Instructions for the task: Reproduce the entries shown below only from the line with "(options : value)" down to the line with "Record object := Obj", keeping both end lines and copying each one exactly.
──────
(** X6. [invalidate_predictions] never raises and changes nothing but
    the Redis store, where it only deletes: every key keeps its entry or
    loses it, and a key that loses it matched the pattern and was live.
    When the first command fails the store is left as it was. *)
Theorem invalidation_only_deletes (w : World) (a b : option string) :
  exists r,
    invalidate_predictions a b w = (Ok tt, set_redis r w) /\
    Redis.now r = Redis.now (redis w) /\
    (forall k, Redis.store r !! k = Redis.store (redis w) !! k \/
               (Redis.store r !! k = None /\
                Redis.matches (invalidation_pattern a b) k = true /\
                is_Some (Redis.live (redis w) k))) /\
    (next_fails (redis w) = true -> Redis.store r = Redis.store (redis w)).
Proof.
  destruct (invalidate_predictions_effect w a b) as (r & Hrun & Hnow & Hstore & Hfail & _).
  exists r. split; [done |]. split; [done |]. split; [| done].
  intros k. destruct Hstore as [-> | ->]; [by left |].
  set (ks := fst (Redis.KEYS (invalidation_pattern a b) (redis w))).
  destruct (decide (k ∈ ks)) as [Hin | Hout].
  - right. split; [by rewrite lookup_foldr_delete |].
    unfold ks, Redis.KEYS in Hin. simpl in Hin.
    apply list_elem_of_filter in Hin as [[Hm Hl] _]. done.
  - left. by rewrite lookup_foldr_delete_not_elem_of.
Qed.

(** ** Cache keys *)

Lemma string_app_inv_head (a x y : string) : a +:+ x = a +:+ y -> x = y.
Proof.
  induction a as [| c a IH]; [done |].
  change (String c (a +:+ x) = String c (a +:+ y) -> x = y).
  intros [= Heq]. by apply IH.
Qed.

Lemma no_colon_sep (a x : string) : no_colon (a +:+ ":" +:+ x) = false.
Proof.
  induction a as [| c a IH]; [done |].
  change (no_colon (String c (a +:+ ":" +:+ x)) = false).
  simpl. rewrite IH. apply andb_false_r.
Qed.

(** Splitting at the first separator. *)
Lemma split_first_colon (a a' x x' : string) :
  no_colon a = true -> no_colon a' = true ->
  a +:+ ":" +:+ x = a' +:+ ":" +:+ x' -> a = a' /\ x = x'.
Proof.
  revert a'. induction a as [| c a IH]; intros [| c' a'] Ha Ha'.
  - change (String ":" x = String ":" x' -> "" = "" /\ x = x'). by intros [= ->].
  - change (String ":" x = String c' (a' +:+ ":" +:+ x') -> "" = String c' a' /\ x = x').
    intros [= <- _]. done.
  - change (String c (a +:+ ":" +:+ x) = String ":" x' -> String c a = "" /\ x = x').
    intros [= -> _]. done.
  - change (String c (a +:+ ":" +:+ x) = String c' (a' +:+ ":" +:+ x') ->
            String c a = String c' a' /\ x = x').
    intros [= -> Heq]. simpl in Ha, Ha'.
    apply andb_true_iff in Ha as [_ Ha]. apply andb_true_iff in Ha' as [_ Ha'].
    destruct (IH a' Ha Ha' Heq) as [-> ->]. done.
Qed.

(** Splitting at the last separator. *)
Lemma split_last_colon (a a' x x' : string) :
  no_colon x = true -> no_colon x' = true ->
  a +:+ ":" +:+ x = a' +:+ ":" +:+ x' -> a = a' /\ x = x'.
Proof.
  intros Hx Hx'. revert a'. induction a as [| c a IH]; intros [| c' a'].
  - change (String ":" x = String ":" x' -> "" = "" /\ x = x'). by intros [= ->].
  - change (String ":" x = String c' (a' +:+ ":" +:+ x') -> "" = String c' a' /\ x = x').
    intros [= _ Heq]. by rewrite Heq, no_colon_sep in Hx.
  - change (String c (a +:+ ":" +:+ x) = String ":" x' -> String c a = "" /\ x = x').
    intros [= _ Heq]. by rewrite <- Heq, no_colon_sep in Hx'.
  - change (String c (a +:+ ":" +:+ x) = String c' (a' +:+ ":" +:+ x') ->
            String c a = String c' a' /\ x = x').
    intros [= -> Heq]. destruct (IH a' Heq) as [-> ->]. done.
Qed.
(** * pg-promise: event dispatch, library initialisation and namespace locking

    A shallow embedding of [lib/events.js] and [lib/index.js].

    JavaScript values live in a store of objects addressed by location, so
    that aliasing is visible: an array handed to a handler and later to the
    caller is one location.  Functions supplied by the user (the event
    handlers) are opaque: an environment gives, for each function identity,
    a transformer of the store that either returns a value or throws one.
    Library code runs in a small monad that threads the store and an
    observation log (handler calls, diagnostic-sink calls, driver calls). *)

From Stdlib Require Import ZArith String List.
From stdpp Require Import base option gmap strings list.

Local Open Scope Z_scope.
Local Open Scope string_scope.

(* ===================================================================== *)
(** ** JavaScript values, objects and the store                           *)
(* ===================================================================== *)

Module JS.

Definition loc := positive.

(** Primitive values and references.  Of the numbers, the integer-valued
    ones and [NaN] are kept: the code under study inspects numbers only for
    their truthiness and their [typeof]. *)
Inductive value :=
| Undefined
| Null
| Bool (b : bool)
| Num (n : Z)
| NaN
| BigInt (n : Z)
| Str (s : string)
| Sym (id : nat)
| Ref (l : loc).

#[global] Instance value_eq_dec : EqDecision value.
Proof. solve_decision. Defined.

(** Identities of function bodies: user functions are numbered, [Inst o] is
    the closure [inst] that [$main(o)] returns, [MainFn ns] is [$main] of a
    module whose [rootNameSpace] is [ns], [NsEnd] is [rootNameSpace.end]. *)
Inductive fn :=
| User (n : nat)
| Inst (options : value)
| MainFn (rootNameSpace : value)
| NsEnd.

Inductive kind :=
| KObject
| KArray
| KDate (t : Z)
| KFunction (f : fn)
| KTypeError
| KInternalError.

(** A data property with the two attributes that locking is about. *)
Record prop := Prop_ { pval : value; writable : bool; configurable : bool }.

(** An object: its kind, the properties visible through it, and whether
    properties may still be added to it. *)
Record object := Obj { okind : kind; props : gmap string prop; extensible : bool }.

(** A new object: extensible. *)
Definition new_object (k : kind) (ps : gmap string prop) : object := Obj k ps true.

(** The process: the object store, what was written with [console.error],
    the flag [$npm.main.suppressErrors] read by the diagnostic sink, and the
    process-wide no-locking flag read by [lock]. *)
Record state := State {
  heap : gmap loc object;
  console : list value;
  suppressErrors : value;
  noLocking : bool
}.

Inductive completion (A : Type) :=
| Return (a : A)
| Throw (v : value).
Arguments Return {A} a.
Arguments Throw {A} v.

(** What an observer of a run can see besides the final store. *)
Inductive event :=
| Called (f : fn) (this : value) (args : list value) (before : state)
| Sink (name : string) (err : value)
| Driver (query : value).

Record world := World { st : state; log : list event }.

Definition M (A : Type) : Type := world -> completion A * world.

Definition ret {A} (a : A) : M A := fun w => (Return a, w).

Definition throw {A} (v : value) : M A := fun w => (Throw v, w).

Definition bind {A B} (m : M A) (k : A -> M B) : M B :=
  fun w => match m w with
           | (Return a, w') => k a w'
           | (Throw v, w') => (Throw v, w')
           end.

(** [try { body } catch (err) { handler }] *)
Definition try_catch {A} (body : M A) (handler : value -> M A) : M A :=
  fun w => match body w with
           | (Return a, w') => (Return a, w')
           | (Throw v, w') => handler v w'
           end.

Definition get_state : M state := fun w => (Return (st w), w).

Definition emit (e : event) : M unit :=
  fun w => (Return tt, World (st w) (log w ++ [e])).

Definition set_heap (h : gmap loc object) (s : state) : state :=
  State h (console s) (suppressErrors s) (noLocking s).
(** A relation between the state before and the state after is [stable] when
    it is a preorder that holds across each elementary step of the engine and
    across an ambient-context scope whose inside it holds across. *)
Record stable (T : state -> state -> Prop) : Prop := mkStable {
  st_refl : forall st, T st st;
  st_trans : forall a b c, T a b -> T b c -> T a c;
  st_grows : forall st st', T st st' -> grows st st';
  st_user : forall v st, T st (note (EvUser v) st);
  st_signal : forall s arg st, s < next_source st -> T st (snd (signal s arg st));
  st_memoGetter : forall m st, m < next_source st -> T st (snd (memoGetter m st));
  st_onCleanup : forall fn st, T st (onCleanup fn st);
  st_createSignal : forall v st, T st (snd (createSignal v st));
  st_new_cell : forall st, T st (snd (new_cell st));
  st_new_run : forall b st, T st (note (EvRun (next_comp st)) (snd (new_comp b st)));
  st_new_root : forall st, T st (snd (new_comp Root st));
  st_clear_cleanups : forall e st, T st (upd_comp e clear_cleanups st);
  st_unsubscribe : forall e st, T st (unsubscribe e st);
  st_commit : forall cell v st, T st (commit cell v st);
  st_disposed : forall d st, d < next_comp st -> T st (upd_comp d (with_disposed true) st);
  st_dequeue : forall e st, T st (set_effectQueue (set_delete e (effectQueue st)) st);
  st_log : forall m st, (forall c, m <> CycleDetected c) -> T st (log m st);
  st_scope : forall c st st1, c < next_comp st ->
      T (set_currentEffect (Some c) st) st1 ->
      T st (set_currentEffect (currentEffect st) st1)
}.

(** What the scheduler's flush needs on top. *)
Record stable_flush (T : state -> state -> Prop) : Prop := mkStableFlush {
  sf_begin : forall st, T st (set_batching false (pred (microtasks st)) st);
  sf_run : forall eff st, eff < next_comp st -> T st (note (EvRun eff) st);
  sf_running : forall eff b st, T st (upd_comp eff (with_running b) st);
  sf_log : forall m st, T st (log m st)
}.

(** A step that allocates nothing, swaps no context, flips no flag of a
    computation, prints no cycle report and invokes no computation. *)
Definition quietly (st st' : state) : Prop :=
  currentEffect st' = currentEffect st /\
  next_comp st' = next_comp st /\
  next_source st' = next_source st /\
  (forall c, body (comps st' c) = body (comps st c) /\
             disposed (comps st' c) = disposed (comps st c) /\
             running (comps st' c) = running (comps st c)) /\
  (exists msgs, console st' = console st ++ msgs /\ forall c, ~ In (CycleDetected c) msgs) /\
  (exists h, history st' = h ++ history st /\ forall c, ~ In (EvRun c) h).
──────
Problem solution:
| Inst (options : value)
| MainFn (rootNameSpace : value)
| NsEnd.

Inductive kind :=
| KObject
| KArray
| KDate (t : Z)
| KFunction (f : fn)
| KTypeError
| KInternalError.

(** A data property with the two attributes that locking is about. *)
Record prop := Prop_ { pval : value; writable : bool; configurable : bool }.

(** An object: its kind, the properties visible through it, and whether
    properties may still be added to it. *)
Record object := Obj { okind : kind; props : gmap string prop; extensible : bool }.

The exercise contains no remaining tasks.